TASK STATEMENT
Look through the data below and, wherever a line carries the word "written", please copy that line.

::::::::::

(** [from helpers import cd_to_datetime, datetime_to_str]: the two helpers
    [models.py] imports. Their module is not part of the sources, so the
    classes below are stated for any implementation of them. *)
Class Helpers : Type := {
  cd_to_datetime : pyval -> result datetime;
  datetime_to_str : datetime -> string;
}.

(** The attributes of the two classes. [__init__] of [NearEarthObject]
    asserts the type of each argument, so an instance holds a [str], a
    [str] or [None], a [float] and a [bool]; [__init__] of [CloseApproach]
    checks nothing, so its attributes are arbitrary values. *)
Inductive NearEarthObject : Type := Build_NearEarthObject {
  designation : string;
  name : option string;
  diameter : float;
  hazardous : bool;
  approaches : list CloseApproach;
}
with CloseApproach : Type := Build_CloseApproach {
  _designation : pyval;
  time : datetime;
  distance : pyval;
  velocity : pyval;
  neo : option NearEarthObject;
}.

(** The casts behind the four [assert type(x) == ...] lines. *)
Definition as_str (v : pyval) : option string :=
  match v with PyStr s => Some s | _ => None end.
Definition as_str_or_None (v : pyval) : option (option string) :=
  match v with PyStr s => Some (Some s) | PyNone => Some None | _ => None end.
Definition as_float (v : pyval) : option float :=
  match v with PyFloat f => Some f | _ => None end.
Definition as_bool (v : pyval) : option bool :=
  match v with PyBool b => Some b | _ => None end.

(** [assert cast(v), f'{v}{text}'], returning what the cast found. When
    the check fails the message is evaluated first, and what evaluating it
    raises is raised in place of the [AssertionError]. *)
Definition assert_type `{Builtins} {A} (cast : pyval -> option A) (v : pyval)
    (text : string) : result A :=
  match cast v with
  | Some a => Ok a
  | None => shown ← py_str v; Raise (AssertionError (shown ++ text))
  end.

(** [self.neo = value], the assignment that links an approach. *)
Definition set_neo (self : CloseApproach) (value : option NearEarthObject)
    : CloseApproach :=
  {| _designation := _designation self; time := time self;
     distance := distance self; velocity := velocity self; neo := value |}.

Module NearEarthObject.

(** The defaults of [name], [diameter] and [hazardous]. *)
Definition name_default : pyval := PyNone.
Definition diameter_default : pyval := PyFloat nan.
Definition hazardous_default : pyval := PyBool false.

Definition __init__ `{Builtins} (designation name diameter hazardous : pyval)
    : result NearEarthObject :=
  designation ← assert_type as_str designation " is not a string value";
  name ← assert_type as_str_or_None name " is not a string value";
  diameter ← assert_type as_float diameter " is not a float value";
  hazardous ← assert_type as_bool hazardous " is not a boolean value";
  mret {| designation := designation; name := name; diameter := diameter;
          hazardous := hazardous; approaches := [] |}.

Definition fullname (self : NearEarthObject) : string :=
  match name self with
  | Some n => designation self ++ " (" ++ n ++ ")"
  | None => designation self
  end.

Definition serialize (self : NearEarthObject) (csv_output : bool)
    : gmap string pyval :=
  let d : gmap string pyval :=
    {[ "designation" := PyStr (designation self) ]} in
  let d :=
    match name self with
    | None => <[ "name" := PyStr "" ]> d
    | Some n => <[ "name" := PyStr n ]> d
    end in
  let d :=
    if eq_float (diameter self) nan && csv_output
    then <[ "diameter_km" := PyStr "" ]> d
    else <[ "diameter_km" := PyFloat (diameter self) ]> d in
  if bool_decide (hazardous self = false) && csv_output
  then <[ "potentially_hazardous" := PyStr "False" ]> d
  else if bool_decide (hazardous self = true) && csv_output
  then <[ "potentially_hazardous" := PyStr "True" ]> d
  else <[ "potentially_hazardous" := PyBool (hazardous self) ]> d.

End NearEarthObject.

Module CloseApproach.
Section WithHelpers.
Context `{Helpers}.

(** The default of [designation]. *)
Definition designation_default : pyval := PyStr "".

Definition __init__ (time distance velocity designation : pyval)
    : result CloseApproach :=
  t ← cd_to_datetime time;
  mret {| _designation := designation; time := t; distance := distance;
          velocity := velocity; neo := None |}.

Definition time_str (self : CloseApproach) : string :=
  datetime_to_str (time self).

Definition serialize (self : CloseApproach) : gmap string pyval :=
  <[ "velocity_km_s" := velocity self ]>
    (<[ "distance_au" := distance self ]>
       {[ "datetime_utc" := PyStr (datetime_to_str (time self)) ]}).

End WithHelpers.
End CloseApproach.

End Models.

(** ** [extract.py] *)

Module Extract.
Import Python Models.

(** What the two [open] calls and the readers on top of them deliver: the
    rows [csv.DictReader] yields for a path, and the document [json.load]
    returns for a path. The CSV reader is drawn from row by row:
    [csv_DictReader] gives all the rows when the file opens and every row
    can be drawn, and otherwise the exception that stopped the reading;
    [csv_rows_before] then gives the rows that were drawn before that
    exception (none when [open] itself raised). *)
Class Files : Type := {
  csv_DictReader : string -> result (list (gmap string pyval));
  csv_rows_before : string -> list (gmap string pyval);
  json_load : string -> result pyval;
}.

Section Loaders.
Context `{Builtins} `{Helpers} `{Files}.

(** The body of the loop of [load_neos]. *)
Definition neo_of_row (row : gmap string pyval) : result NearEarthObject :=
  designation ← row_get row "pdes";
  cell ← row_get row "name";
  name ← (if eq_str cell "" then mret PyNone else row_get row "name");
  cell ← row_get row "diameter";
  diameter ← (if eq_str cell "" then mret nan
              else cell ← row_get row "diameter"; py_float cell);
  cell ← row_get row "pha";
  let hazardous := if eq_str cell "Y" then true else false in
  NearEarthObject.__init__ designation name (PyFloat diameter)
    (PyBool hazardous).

::::::::::

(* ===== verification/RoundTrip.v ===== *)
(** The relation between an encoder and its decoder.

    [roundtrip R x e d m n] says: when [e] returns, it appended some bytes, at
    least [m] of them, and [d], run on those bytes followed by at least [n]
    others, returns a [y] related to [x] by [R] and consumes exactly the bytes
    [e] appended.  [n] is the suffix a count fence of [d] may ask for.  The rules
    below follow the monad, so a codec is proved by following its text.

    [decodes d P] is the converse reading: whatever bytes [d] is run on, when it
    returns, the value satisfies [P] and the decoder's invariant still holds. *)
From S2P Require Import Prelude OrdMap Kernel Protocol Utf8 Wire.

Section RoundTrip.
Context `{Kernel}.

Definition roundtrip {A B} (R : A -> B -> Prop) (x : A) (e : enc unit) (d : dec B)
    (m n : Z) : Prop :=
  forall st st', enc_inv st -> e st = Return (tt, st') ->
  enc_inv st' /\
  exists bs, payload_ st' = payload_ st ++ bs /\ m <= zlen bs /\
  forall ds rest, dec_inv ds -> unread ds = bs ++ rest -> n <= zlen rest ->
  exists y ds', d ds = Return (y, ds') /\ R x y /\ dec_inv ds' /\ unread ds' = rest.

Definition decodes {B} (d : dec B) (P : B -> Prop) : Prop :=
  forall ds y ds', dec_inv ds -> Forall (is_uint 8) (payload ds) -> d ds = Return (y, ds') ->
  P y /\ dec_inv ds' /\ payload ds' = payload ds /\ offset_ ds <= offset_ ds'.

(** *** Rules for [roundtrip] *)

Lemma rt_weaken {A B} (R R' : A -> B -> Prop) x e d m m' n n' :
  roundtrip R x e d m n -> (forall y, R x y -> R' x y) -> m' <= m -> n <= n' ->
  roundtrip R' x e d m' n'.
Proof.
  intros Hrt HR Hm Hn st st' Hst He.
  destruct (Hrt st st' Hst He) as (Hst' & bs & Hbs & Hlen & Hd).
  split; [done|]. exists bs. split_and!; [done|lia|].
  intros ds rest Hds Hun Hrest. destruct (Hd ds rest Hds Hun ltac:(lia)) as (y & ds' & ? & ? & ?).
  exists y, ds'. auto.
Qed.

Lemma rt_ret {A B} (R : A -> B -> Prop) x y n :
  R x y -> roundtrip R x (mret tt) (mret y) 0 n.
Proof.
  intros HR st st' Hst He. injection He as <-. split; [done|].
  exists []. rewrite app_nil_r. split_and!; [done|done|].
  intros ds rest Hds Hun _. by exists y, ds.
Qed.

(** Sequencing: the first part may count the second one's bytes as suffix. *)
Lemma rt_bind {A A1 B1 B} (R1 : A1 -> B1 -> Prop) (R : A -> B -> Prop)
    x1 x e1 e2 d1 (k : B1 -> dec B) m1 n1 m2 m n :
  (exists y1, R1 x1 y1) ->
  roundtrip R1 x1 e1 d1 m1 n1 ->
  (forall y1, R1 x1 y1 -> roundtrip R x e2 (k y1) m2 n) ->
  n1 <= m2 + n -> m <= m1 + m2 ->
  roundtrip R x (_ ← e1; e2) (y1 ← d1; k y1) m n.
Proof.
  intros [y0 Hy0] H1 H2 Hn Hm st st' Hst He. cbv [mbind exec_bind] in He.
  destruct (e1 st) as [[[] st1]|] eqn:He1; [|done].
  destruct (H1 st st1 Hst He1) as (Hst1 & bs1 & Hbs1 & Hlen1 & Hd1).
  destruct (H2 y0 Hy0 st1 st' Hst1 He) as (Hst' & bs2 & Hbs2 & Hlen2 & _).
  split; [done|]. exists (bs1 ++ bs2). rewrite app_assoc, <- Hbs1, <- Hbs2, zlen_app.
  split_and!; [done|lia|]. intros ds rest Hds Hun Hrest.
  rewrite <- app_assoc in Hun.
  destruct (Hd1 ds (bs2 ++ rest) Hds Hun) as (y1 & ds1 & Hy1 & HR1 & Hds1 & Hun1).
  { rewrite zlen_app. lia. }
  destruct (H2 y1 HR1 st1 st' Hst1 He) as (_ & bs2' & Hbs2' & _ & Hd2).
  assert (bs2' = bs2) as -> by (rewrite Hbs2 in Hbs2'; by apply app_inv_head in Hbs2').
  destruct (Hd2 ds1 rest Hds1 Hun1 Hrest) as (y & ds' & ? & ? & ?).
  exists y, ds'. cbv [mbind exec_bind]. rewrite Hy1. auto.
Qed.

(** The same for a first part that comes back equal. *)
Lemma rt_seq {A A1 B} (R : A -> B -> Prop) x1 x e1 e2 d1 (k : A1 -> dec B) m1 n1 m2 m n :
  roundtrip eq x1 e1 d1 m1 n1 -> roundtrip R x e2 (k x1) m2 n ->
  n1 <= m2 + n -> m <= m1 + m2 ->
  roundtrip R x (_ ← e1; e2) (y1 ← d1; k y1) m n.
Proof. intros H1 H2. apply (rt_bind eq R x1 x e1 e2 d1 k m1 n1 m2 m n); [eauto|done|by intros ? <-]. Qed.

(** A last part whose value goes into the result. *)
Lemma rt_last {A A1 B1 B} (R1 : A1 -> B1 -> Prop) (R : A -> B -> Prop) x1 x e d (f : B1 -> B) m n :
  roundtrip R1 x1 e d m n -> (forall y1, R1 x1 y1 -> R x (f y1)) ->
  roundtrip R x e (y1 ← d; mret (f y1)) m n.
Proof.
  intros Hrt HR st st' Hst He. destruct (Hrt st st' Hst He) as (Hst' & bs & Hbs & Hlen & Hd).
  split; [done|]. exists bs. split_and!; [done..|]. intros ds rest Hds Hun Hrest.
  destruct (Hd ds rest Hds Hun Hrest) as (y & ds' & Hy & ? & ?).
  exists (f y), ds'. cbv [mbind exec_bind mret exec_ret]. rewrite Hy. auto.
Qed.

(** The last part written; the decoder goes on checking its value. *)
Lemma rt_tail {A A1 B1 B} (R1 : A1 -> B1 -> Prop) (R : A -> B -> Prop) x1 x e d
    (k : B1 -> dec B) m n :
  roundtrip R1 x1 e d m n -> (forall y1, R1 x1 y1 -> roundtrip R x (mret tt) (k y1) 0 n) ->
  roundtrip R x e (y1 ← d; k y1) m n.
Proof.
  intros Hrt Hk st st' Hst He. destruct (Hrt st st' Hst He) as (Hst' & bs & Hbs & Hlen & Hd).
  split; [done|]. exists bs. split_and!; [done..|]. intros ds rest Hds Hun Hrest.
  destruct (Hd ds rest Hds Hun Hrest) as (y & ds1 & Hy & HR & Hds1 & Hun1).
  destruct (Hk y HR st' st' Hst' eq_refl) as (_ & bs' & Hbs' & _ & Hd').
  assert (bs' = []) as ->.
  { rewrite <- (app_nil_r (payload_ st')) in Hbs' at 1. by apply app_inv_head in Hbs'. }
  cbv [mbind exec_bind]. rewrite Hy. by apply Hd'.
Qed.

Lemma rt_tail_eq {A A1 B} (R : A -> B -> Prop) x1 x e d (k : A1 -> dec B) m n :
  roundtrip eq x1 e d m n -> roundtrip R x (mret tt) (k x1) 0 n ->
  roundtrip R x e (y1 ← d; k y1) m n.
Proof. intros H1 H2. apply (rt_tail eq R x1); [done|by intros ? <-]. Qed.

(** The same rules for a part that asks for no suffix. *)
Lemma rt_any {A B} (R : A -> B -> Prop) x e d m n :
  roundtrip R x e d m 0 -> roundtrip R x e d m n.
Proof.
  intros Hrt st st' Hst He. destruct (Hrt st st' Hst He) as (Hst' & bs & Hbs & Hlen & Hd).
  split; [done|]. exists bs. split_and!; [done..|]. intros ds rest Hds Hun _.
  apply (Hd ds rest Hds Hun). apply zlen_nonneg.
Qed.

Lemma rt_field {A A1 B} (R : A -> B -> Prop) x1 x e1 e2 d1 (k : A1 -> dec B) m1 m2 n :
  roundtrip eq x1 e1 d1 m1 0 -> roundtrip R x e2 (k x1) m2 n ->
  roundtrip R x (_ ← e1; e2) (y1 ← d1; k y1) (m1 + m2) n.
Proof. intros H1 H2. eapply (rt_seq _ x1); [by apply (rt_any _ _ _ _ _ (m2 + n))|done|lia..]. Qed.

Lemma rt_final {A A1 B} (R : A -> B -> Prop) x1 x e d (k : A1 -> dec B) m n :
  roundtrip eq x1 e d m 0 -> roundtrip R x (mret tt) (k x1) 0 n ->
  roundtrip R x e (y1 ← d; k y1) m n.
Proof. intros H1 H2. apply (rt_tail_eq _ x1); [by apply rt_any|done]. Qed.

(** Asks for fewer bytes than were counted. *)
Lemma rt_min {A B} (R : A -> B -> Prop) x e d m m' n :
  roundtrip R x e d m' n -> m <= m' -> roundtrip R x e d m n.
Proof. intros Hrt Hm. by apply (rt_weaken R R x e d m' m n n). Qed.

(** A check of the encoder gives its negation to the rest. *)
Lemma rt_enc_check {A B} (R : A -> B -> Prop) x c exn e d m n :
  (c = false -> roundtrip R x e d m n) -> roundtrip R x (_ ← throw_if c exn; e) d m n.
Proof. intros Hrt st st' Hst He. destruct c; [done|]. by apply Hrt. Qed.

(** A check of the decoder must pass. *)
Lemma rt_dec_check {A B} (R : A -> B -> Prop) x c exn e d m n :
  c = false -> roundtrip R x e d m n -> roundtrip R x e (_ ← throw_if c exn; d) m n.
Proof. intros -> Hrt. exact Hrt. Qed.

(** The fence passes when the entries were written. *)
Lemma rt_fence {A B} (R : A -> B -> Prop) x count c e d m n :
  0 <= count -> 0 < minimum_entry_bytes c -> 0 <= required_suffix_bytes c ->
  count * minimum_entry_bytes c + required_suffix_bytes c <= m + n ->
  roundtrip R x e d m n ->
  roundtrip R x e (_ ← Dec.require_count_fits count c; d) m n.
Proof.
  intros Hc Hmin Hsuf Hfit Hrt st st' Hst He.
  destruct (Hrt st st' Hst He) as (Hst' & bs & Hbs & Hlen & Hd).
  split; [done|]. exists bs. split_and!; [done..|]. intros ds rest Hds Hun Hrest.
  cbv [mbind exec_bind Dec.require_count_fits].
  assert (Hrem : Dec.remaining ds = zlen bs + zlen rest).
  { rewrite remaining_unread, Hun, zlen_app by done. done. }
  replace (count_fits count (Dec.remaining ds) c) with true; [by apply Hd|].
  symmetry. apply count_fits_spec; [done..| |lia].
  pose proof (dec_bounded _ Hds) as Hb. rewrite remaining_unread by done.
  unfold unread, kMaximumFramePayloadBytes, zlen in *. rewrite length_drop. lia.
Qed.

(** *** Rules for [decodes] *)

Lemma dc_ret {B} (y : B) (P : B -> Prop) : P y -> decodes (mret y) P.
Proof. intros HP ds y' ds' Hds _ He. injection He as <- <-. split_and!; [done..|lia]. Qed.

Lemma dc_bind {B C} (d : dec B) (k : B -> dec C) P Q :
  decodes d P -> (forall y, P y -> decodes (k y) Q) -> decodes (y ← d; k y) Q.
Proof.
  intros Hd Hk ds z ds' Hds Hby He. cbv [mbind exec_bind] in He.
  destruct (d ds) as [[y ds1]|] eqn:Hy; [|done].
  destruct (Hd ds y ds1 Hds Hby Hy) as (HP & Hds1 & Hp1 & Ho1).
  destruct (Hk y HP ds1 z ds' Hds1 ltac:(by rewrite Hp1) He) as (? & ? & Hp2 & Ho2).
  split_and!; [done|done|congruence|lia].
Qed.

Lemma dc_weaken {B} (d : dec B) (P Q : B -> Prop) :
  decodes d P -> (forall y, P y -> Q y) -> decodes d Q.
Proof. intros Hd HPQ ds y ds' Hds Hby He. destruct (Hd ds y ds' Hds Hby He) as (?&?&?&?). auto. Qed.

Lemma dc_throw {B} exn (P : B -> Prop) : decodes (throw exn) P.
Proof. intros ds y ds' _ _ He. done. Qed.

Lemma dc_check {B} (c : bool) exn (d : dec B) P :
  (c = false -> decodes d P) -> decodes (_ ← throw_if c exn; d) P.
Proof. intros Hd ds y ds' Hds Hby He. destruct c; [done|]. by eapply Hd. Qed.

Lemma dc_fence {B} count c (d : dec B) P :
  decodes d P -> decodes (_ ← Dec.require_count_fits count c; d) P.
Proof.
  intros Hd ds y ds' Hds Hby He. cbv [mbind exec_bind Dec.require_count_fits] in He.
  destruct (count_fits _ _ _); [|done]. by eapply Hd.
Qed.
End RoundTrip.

::::::::::

EXPECTED OUTPUT
(** The last part written; the decoder goes on checking its value. *)
(** The fence passes when the entries were written. *)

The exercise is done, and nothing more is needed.